══ Given information ══

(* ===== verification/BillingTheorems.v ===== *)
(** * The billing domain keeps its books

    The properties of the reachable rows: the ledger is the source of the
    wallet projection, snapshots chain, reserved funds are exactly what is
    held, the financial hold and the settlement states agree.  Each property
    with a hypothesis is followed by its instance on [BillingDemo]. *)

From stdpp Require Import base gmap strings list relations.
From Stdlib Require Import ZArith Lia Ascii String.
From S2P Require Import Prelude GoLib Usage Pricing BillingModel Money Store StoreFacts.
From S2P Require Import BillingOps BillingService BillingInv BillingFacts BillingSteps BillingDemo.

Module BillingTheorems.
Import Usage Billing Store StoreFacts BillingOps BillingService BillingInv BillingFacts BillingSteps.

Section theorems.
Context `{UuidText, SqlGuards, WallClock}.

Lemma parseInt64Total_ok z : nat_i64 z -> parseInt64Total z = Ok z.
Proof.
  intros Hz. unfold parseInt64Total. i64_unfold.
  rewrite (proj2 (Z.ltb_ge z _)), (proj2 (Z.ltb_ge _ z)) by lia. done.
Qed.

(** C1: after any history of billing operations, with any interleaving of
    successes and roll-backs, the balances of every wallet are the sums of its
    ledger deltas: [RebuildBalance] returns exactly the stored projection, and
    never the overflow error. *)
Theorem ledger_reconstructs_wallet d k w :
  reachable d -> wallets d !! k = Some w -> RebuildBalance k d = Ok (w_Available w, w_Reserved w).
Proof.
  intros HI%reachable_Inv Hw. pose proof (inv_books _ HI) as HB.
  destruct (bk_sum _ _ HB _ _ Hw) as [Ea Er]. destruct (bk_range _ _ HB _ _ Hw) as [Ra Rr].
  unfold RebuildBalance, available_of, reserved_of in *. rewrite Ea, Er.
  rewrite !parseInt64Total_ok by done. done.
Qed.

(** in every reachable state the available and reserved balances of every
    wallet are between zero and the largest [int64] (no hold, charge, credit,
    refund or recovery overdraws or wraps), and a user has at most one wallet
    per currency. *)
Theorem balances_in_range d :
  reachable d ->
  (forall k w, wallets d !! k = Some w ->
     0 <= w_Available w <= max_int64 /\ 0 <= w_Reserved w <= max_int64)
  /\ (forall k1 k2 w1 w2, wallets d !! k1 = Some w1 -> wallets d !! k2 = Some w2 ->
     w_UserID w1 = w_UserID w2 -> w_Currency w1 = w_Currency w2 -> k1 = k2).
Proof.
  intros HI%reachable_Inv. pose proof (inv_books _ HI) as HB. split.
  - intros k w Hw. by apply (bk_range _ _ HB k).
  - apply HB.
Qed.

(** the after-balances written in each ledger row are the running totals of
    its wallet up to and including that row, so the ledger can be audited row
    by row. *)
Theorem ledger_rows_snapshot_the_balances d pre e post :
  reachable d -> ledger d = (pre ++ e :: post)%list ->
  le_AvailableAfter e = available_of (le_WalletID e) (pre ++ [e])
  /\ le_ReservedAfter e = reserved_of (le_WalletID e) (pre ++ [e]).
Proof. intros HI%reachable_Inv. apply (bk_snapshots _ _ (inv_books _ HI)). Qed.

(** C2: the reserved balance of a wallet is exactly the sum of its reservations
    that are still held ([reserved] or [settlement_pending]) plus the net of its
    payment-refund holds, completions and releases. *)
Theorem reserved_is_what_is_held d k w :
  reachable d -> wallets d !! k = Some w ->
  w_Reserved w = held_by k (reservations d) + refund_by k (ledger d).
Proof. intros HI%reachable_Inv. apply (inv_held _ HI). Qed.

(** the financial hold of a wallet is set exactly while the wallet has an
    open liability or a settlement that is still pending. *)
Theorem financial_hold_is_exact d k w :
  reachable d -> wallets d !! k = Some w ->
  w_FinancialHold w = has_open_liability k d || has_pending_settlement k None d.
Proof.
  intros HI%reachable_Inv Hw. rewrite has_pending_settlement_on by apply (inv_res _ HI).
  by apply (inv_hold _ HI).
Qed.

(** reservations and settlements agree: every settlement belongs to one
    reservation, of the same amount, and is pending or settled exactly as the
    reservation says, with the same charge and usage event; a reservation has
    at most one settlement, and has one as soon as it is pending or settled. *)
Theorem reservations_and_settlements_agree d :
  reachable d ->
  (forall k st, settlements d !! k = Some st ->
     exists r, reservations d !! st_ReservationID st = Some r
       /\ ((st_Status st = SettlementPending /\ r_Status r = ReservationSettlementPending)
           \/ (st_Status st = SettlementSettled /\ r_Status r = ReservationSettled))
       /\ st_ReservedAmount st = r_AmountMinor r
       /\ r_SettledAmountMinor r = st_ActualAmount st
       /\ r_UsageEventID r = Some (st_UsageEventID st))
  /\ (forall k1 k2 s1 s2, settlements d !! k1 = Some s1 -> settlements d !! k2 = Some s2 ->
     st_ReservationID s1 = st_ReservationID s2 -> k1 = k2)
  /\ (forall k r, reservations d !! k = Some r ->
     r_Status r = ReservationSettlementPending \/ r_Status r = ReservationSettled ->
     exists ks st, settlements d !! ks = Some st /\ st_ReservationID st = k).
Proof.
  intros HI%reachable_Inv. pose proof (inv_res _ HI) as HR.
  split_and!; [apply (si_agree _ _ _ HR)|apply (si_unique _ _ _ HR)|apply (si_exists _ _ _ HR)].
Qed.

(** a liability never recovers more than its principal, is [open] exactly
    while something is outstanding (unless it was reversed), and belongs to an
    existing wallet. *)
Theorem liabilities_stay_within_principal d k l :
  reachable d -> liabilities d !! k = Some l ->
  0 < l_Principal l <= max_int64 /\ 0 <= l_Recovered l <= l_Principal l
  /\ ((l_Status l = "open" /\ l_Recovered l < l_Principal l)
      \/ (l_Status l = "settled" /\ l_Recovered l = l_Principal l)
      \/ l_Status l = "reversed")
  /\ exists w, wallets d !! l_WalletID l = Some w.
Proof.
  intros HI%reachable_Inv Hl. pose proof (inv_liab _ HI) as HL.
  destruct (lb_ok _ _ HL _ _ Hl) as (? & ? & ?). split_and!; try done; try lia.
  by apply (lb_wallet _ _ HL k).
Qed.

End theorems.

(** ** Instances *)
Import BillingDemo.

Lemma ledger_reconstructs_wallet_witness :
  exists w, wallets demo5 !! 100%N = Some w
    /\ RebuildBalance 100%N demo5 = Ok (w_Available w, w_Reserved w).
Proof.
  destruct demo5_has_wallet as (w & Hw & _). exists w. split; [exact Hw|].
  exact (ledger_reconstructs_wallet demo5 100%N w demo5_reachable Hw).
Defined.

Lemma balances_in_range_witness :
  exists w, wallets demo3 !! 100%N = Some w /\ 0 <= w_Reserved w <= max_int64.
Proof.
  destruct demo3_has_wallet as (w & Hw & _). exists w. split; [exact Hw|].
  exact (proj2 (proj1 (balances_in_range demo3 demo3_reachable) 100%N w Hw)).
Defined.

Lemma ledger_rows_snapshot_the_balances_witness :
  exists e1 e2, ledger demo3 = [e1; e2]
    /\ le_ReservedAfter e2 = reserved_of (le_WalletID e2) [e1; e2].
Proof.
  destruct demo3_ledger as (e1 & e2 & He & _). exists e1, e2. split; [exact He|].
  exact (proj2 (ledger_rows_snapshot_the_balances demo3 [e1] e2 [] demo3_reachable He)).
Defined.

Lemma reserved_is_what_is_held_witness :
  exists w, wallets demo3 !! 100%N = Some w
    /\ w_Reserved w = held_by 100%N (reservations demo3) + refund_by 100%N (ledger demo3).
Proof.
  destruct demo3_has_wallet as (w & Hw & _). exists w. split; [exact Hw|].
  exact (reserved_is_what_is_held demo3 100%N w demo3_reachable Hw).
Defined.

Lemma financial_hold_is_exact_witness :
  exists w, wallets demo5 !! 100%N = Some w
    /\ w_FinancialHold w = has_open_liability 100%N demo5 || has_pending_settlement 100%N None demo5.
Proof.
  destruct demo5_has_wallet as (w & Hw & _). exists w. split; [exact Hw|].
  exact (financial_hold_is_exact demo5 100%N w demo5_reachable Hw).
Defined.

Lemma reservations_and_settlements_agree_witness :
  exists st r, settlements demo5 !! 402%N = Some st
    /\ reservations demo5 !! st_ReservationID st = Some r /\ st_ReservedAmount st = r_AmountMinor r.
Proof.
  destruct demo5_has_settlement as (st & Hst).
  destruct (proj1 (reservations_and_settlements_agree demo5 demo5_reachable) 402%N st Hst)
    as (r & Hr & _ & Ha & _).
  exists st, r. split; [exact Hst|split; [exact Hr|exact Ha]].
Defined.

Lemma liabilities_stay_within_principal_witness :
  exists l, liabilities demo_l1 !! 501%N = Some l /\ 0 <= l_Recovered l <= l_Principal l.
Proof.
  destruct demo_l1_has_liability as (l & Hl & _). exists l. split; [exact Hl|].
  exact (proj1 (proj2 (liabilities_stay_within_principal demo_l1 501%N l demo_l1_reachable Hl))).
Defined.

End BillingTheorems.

═══

Task
Find each line above that contains "pose", and copy those lines.

Worked solution
  intros HI%reachable_Inv Hw. pose proof (inv_books _ HI) as HB.
  intros HI%reachable_Inv. pose proof (inv_books _ HI) as HB. split.
  intros HI%reachable_Inv. pose proof (inv_res _ HI) as HR.
  intros HI%reachable_Inv Hl. pose proof (inv_liab _ HI) as HL.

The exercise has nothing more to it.